La morte di Berlusconi

È morto stamattina all’ospedale San Raffaele di Milano, dove era ricoverato da venerdì scorso, Silvio Berlusconi. Con lui si chiude una pagina della storia italiana. Berlusconi ha segnato infatti almeno 40 anni della vita pubblica italiana. Ha rappresentato il self made man, l’imprenditore di successo che sa crearsi dal nulla. Nasce con l’immobiliare, poi passa alla finanza, alle TV, all’editoria. Del suo “impero” farà parte anche la grande distribuzione con La Standa che diventa «la casa degli italiani».  Diventa editore de “il Giornale” di Indro Montanelli garantendo ossigeno alla testata che racconta un Italia diversa e non assoggettata a una narrazione in cui la sinistra ha assunto una sempre maggior egemonia culturale.

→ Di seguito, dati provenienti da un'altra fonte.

(** * automation_script.py: the resilient GitHub API call and the main run

    A shallow embedding of [.github/scripts/automation_script.py].

    - [PyStr]    the three [str] operations the script relies on
                 ([lower], [in], [splitlines()[0]]);
    - [Http]     responses, what [requests.request] can do, exceptions;
    - [Exec]     a small state-and-exception monad for the effects of the
                 script (HTTP requests, [time.time], [time.sleep]) and
                 [github_api_call] written in it;
    - [Main]     the [try]/[except] skeleton of the [__main__] block.

    Diagnostics ([print]) are not modelled, but for the one that reports
    a swallowed logging error in [__main__]. *)

From Stdlib Require Import ZArith List String Ascii Bool Lia.
From Stdlib Require DecimalString.
Import ListNotations.

Local Open Scope Z_scope.

(* ------------------------------------------------------------------ *)
(** ** Python strings *)

Module PyStr.

(** A [str] is modelled as a string of code points below 256. *)

(** [c.lower()] on a code point below 256: the letters A-Z and the
    Latin-1 capitals (192..222 except the multiplication sign 215)
    move up by 32, everything else is unchanged. *)
Definition lower_char (c : ascii) : ascii :=
  let n := nat_of_ascii c in
  if ((65 <=? n) && (n <=? 90))%nat
     || ((192 <=? n) && (n <=? 222) && negb (n =? 215))%nat
  then ascii_of_nat (n + 32)
  else c.

(** [s.lower()] *)
Fixpoint lower (s : string) : string :=
  match s with
  | EmptyString => EmptyString
  | String c s' => String (lower_char c) (lower s')
  end.

(** [s.startswith(p)] *)
Fixpoint startswith (p s : string) : bool :=
  match p, s with
  | EmptyString, _ => true
  | String _ _, EmptyString => false
  | String a p', String b s' => if Ascii.eqb a b then startswith p' s' else false
  end.
(** How two texts come to share a final key: with reuse on, two
    homophones have the same toneless transliteration, so the sequential
    variant gives both placeholders the key [ti_jiao] and the store keeps
    the text written last. *)
Example resolve_keys_homophones :
  resolve_keys default_config
    [(0, lit "__P1__", ti_jiao); (0, lit "__P2__", [0x4f53; 0x6559]%N)]
    {| keyGenerator := empty_generator; allExtractedTexts := ∅; console := [] |}
  = ({| keyGenerator :=
          {| existingKeys := {[ lit "ti_jiao" ]};
             textToKeyMap := {[ ti_jiao := lit "ti_jiao";
                                [0x4f53; 0x6559]%N := lit "ti_jiao" ]} |};
        allExtractedTexts := {[ lit "ti_jiao" := [0x4f53; 0x6559]%N ]};
        console := [] |},
     {[ lit "__P1__" := lit "ti_jiao"; lit "__P2__" := lit "ti_jiao" ]}).
Proof. vm_compute. reflexivity. Qed.

Lemma collecting_texts_overwrites_witness :
  allExtractedTexts store_k1_A !! lit "k1" = Some (lit "A")
  /\ assign_text (lit "k1") (lit "A") store_k1_A = store_k1_A
  /\ allExtractedTexts (assign_text (lit "k1") (lit "B") store_k1_A) !! lit "k1"
     = Some (lit "B").
Proof.
  assert (Hold : allExtractedTexts store_k1_A !! lit "k1" = Some (lit "A"))
    by (vm_compute; reflexivity).
  split; [exact Hold |]. split.
  - exact (proj1 (collecting_texts_overwrites store_k1_A (lit "k1") (lit "A")) Hold).
  - exact (proj1 (proj1 (proj2 (collecting_texts_overwrites store_k1_A (lit "k1")
                                   (lit "B"))) (lit "A") Hold)).
Defined.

Il suo essere è “pop”. Negli anni ‘80 è espressione di quell’edonismo reganiano e tacheriano. È la Milano da bere, quella del Drive In e dei paninari. Nel 1986 comperò il Milan, la sua squadra del cuore, salvandola dal fallimento e portandola sul tetto del mondo con le vittorie di tutti i trofei possibili e immaginabili. La storia, quella con la “S” maiuscola, macina e gli anni ‘809 si concludono con il crollo del Muro di Berlino e i blocchi contrapposti. Presto crollerà il sistema del pentapartito che reggeva l’Italia. I partiti tradizionali, Dc, Psi,  Pri, Pli, e Psdi,  saranno travolti dalle inchieste giudiziarie. Nel 1994, per la prima volta, il Partito comunista, nel frattempo divenuto Pds con la svolta della Bolognina di Acchille Occhetto, può avere i numeri per governare da solo.  Berlusconi, “scende in campo”. Il suo è un rompere gli indugi, una rottura del tradizionale rapporto che c’è tra impresa e politica. Riuscirà in pochi mesi a mettere insieme la galassia di partiti che non si riconoscono nella sinistra e vincerà le elezioni. Le elezioni le vincerà con la promessa della “rivoluzione liberale”. Presto si accorgerà dell’irriformabilità del sistema Italia. Le grandi riforme, da quella di una giustizia garantista, a quella costituzionale, resteranno sulla carta. Tra governo e opposizione la sua parabola è durata 30 anni. Con lui si chiude la Seconda Repubblica. Il giudizio sul suo lascito? Col Manzoni possiamo dire: «ai posteri l’ardua sentenza».